After Ruiz and Pavon established the genus Anthodon, several species were assigned to it by other authors, resulting in a genus that was hard to distinguish from a few others. These species have been reassigned to other genera.

==Relatives==
In a treatment of the family Celastraceae in 2004, Mark Simmons placed Anthodon in the subfamily Hippocrateoideae, which contains about 100 species. Hippocrateoideae is one of three morphologically distinct and monophyletic subfamilies embedded in the large, paraphyletic subfamily Celastroideae. The classification proposed by Simmons is an artificial construct, meant to be used until a phylogenetic classification of Celastraceae can be found.

The subfamily Hippocrateoideae (sensu Simmons) encompasses about a third of the species of the now defunct family Hippocrateaceae that was erected by Jussieu in 1811. The division of Hippocrateoideae into genera has been a source of considerable disagreement. Simmons recognizes 19 genera in this group. Most authors have recognized fewer genera and some have put all of the 100 or so species into one genus, a very broadly circumscribed Hippocratea.

==Circumscription==
The genus Anthodon has been variously "sunk" into other genera. In 1872, John Miers placed the only species known at that time into Prionostemma. Theodor Loesener placed it in Hippocratea subgenus Pristimera.
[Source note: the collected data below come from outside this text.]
(* ===== verification/Dispatch.v ===== *)
(** * Dispatch: received messages and the state machine

    [canDispatch] against the table of the services each state allows, and the
    safety of a node that is driven through its state machine and the messages of
    the services that need no trust in the contents of the dictionary: NMT, SYNC,
    EMCY, heartbeat and node guarding. *)

From S2P Require Import Prelude CMem Timers Node ObjDict Emcy Nmt LifeGuard Bits Pdo Sync.
From S2P Require Import States SdoLine Sdo SdoClient Dcf Stack SdoFacts Running StateMachine.

(** ** The table *)

Inductive service := NMT_service | SYNC_service | EMCY_service | PDO_service | SDO_service
  | Guard_service | No_service.

(** The service of a COB-ID (CiA 301): eleven bits, the function code in the upper
    four. *)
Definition service_of (cob : Z) : service :=
  if (0 <=? cob) && (cob <? 0x80) then NMT_service
  else if cob =? 0x80 then SYNC_service
  else if (0x81 <=? cob) && (cob <? 0x100) then EMCY_service
  else if (0x180 <=? cob) && (cob <? 0x580) then PDO_service
  else if (0x580 <=? cob) && (cob <? 0x680) then SDO_service
  else if (0x700 <=? cob) && (cob <? 0x780) then Guard_service
  else No_service.

(** The services a state allows. *)
Definition allowed (s : nmt_state) (v : service) : bool :=
  match v, s with
  | No_service, _ => false
  | NMT_service, _ => true
  | Guard_service, Initialising => false
  | Guard_service, _ => true
  | PDO_service, Oper => true
  | (SYNC_service | EMCY_service | SDO_service), (Pre_op | Oper) => true
  | _, _ => false
  end.

Section stack.
Context `{DP : DcfPointers}.

(** What receives the messages of a service. *)
Definition handler (v : service) (m : Message) : CO unit :=
  match v with
  | NMT_service => od ← get co_od; when (negb (iam_a_slave od =? 0)) (proceedNMTstateChange m)
  | SYNC_service => ignore proceedSYNC
  | EMCY_service => proceedEMCY m
  | PDO_service => ignore (proceedPDO m)
  | SDO_service => ignore (proceedSDO (SC := stack_sdo_callbacks) m)
  | Guard_service => proceedNODE_GUARD m
  | No_service => st_skip
  end.

Lemma function_code cob k : 0 <= cob < 2048 -> (Z.shiftr cob 7 =? k) = (128 * k <=? cob) && (cob <? 128 * (k + 1)).
Proof.
  intros H. rewrite Z.shiftr_div_pow2 by lia. change (2 ^ 7) with 128.
  pose proof (Z.div_mod cob 128). pose proof (Z.mod_pos_bound cob 128).
  destruct (_ && _) eqn:E; zb; [apply Z.eqb_eq; lia|apply Z.eqb_neq; lia].
Qed.

Lemma function_codes cob : 0 <= cob < 2048 ->
  (384 <=? cob) && (cob <? 1408) = (3 <=? Z.shiftr cob 7) && (Z.shiftr cob 7 <=? 10).
Proof.
  intros H. rewrite Z.shiftr_div_pow2 by lia. change (2 ^ 7) with 128.
  pose proof (Z.div_mod cob 128). pose proof (Z.mod_pos_bound cob 128).
  destruct ((3 <=? _) && _) eqn:E; zb; [apply andb_true_iff; split; [apply Z.leb_le|apply Z.ltb_lt]; lia|].
  apply andb_false_iff. destruct E; zb; [left; apply Z.leb_gt|right; apply Z.ltb_ge]; lia.
Qed.

Lemma service_flags s d : node_in s d ->
  let cs := CurrentCommunicationState (co_st d) in
  csSYNC cs = csSYNC (services s) /\ csEmergency cs = csEmergency (services s) /\
  csPDO cs = csPDO (services s) /\ csSDO cs = csSDO (services s) /\
  csLifeGuard cs = csLifeGuard (services s).
Proof. intros [_ _ H] cs. unfold cs. by rewrite H. Qed.

Lemma canDispatch_eq s m d :
  node_in s d -> 0 <= cob_id m < 2048 ->
  canDispatch m d =
    (if allowed s (service_of (cob_id m)) then handler (service_of (cob_id m)) m else st_skip) d.
Proof.
  intros Hd Hc. destruct (service_flags s d Hd) as (Ey & Ee & Ep & Es & El).
  unfold canDispatch. rewrite (st_bind_eq _ _ _ _ _ (eq_refl : get co_od d = Some (co_od d, d))).
  rewrite (st_bind_eq _ _ _ _ _ (eq_refl : get co_st d = Some (co_st d, d))). cbn zeta.
  rewrite Ey, Ee, Ep, Es, El. unfold fc_SYNC, fc_PDO1tx, fc_PDO4rx, fc_SDOtx, fc_SDOrx, fc_NMT, NODE_GUARD.
  rewrite !function_code by done.
  replace ((3 <=? Z.shiftr (cob_id m) 7) && (Z.shiftr (cob_id m) 7 <=? 10))
    with ((384 <=? cob_id m) && (cob_id m <? 1408)) by apply function_codes, Hc.
  unfold service_of. set (c := cob_id m) in *.
  assert (H : 0 <= c < 128 \/ c = 128 \/ 128 < c < 256 \/ 256 <= c < 384 \/ 384 <= c < 1408 \/
    1408 <= c < 1536 \/ 1536 <= c < 1664 \/ 1664 <= c < 1792 \/ 1792 <= c < 1920 \/ 1920 <= c < 2048) by lia.
  repeat destruct H as [H|H]; repeat ztest; cbn iota; by destruct s.
Qed.

(** C7: The dispatcher against the table.  A message with an eleven-bit COB-ID
    goes to the service its function code names if the present state allows that
    service, and changes nothing at all otherwise: in particular a stopped node
    ignores SYNC, EMCY, PDO and SDO messages. *)
Theorem canDispatch_table s m d :
  node_in s d -> 0 <= cob_id m < 2048 ->
  canDispatch m d =
    (if allowed s (service_of (cob_id m)) then handler (service_of (cob_id m)) m else st_skip) d.
Proof. apply canDispatch_eq. Qed.

(** ** A node driven through its states *)

Lemma keeps_node_in (s : nmt_state) (m : CO unit) d :
  (forall od room count, config_okb od = true -> keeps od room count m any) -> node_in s d ->
  exists d', m d = Some (tt, d') /\ node_in s d'.
Proof.
  intros Hm [I Hs Hsv]. destruct (node_good d I) as (room & count & Hd).
  destruct (Hm _ _ _ (no_config _ I) d Hd) as ([] & d' & E & (I' & _) & S & _).
  exists d'. split; [done|]. constructor; [done|..]; by rewrite (qs_st _ _ S).
Qed.

Lemma keeps_ignore od room count (m : CO Z) : keeps od room count m any -> keeps od room count (ignore m) any.
Proof. intros Hm. eapply keeps_bind; [exact Hm|intros _ _; apply keeps_skip]. Qed.

Lemma node_id_loads d : node_ok d -> exists id, load 1 (co_mem d) (bDeviceNodeId (co_od d)) = Some id.
Proof.
  intros I. destruct (node_good d I) as (room & count & Hd).
  destruct (keeps_rd_in (co_od d) room count 1 (bDeviceNodeId (co_od d)) ltac:(cbn; auto) d Hd)
    as (x & d' & E & _). unfold rd in E. apply fmap_Some in E as (y & -> & _). by exists y.
Qed.

Lemma NMT_message_in s m d : length (msg_data m) = 8%nat -> node_in s d ->
  exists d' s', proceedNMTstateChange m d = Some (tt, d') /\ node_in s' d'.
Proof.
  intros Hm Hd. destruct (decide (s = Initialising)) as [->|Hne].
  { exists d, Initialising. split; [|done]. unfold proceedNMTstateChange.
    rewrite (st_bind_eq _ _ _ _ _ (eq_refl : getState d = Some (nodeState (co_st d), d))).
    by rewrite (ni_state _ _ Hd). }
  destruct (node_id_loads d (ni_ok _ _ Hd)) as [id Hid].
  destruct (arr_get_is_Some (msg_data m) 0) as [cs Hcs]; [lia|].
  destruct (arr_get_is_Some (msg_data m) 1) as [node Hnode]; [lia|].
  destruct (NMT_slave_step s d m id node cs) as (d' & E & H & _); [done..|]. eauto.
Qed.

Lemma code_cases new : (exists t, state_code t = new) \/ (forall t, (new =? state_code t) = false).
Proof.
  destruct (existsb (fun t => new =? state_code t) [Initialising; Pre_op; Oper; Stop]) eqn:E.
  - apply existsb_exists in E as (t & _ & E%Z.eqb_eq). left. by exists t.
  - right. cbn in E. rewrite !orb_false_iff in E. destruct_and! E. by intros [].
Qed.

Lemma setState_in s new d : node_in s d -> exists r d' s', setState new d = Some (r, d') /\ node_in s' d'.
Proof.
  intros Hd. destruct (code_cases new) as [[t <-]|Hn].
  - pose proof (setState_ok t d (ni_ok _ _ Hd)) as H.
    destruct (enter_path _ t) as [p|]; [|by exists 0xFF, d, s].
    destruct H as (d' & E & I' & S & _). eexists _, d'.
    destruct p as [|u p]; [exists s; split; [exact E|]; destruct Hd; by constructor; rewrite ?S|].
    destruct (last (u :: p)) as [v|] eqn:Ev; [|by apply last_None in Ev].
    exists v. split; [exact E|]. destruct (in_state_last (co_st d) (u :: p) v) as [H1 H2]; [done|done|].
    constructor; [done|by rewrite S..].
  - exists (if new =? nodeState (co_st d) then nodeState (co_st d) else 0xFF), d, s. split; [|done].
    unfold setState. rewrite (st_bind_eq _ _ _ _ _ (eq_refl : getState d = Some (nodeState (co_st d), d))).
    destruct (new =? nodeState (co_st d)); [done|].
    pose proof (Hn Initialising) as H0. pose proof (Hn Pre_op) as H1.
    pose proof (Hn Oper) as H2. pose proof (Hn Stop) as H3. cbn [state_code] in *.
    by rewrite H0, H1, H2, H3.
Qed.

(** The inputs that need no trust: anything but PDO and SDO messages and alarms. *)
Definition driven (i : node_input) : Prop :=
  match i with
  | Received m => length (msg_data m) = 8%nat /\ 0 <= cob_id m < 2048 /\
      service_of (cob_id m) <> PDO_service /\ service_of (cob_id m) <> SDO_service
  | Timer_interrupt => False
  | Application_state _ | Application_PDO_event => True
  end.

Lemma handler_in s v m d : node_in s d -> length (msg_data m) = 8%nat ->
  v <> PDO_service -> v <> SDO_service ->
  exists d' s', handler v m d = Some (tt, d') /\ node_in s' d'.
Proof.
  intros Hd Hm Hp Hs.
  assert (Hk : forall o : CO unit, (forall od room count, config_okb od = true -> keeps od room count o any) ->
    exists d' s', o d = Some (tt, d') /\ node_in s' d').
  { intros o Ho. destruct (keeps_node_in s o d Ho Hd) as (d' & ? & ?). eauto. }
  destruct v; try done; cbn [handler].
  - rewrite (st_bind_eq _ _ _ _ _ (eq_refl : get co_od d = Some (co_od d, d))).
    destruct (negb _); [by apply NMT_message_in with s|by exists d, s].
  - apply Hk. intros. by apply keeps_ignore, keeps_proceedSYNC.
  - apply Hk. intros. by apply keeps_proceedEMCY.
  - apply Hk. intros. by apply keeps_proceedNODE_GUARD.
  - by exists d, s.
Qed.

Lemma node_step_in s i d : node_in s d -> driven i ->
  exists d' s', node_step i d = Some d' /\ node_in s' d'.
Proof.
  intros Hd Hi. destruct i as [m| |new|]; cbn [node_step].
  - destruct Hi as (Hm & Hc & Hp & Hs). rewrite (canDispatch_eq s) by done.
    destruct (allowed _ _); [|by exists d, s].
    destruct (handler_in s _ m d Hd Hm Hp Hs) as (d' & s' & -> & ?). by exists d', s'.
  - done.
  - destruct (setState_in s new d Hd) as (r & d' & s' & -> & ?). by exists d', s'.
  - destruct (keeps_node_in s (ignore sendPDOevent) d) as (d' & E & ?); [|done|].
    { intros. by apply keeps_ignore, keeps_sendPDOevent. }
    unfold ignore in E. apply st_bind_Some in E as (x & d1 & -> & [= <-]). by exists d1, s.
Qed.

Lemma node_run_in l s d :
  node_in s d -> Forall driven l -> exists d' s', node_run l d = Some d' /\ node_in s' d'.
Proof.
  intros Hd Hl. revert s d Hd. induction Hl as [|i l Hi _ IH]; intros s d Hd; [by exists d, s|].
  cbn [node_run]. destruct (node_step_in s i d Hd Hi) as (d1 & s1 & -> & H1). by apply (IH s1).
Qed.

(** C2: Safety of a running node.  From a good node in a state with its services,
    every sequence of NMT, SYNC, EMCY, heartbeat and node guarding messages, of
    states asked for and PDO events announced by the application is handled without
    undefined behaviour, and leaves a good node in one of the four states with the
    services of that state. *)
Theorem driven_node_safe l s d :
  node_in s d -> Forall driven l -> exists d' s', node_run l d = Some d' /\ node_in s' d'.
Proof. apply node_run_in. Qed.

(** C3: The frames on the bus are well formed.  Whatever inputs a good node is driven
    by, every frame it has put on the bus is a CAN frame: a 16-bit identifier, a
    request flag of 0 or 1, at most eight data bytes counted, in a buffer of exactly
    eight values that are bytes. *)
Theorem sent_frames_typed l s d d' m :
  node_in s d -> Forall driven l -> node_run l d = Some d' -> In (Sent m) (co_log d') -> frame_ok m.
Proof.
  intros Hd Hl Hr Hm. destruct (node_run_in l s d Hd Hl) as (d1 & s1 & E & H1).
  assert (d1 = d') as -> by congruence.
  pose proof (no_frames _ (ni_ok _ _ H1)) as Hf. rewrite List.Forall_forall in Hf.
  exact (Hf _ Hm).
Qed.
End stack.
Anthodon has not yet been sampled for DNA, but four of its close relatives, Hippocratea, Pristimera, Plagiopteron, and Loesenerella were sampled for a molecular phylogeny of Celastraceae that was published in 2008. The ultimate botanical fate of Anthodon can not presently be known. It might be subsumed into some other genus or it might be expanded by having additional species transferred to it. Only further studies of Celastraceae will provide an answer.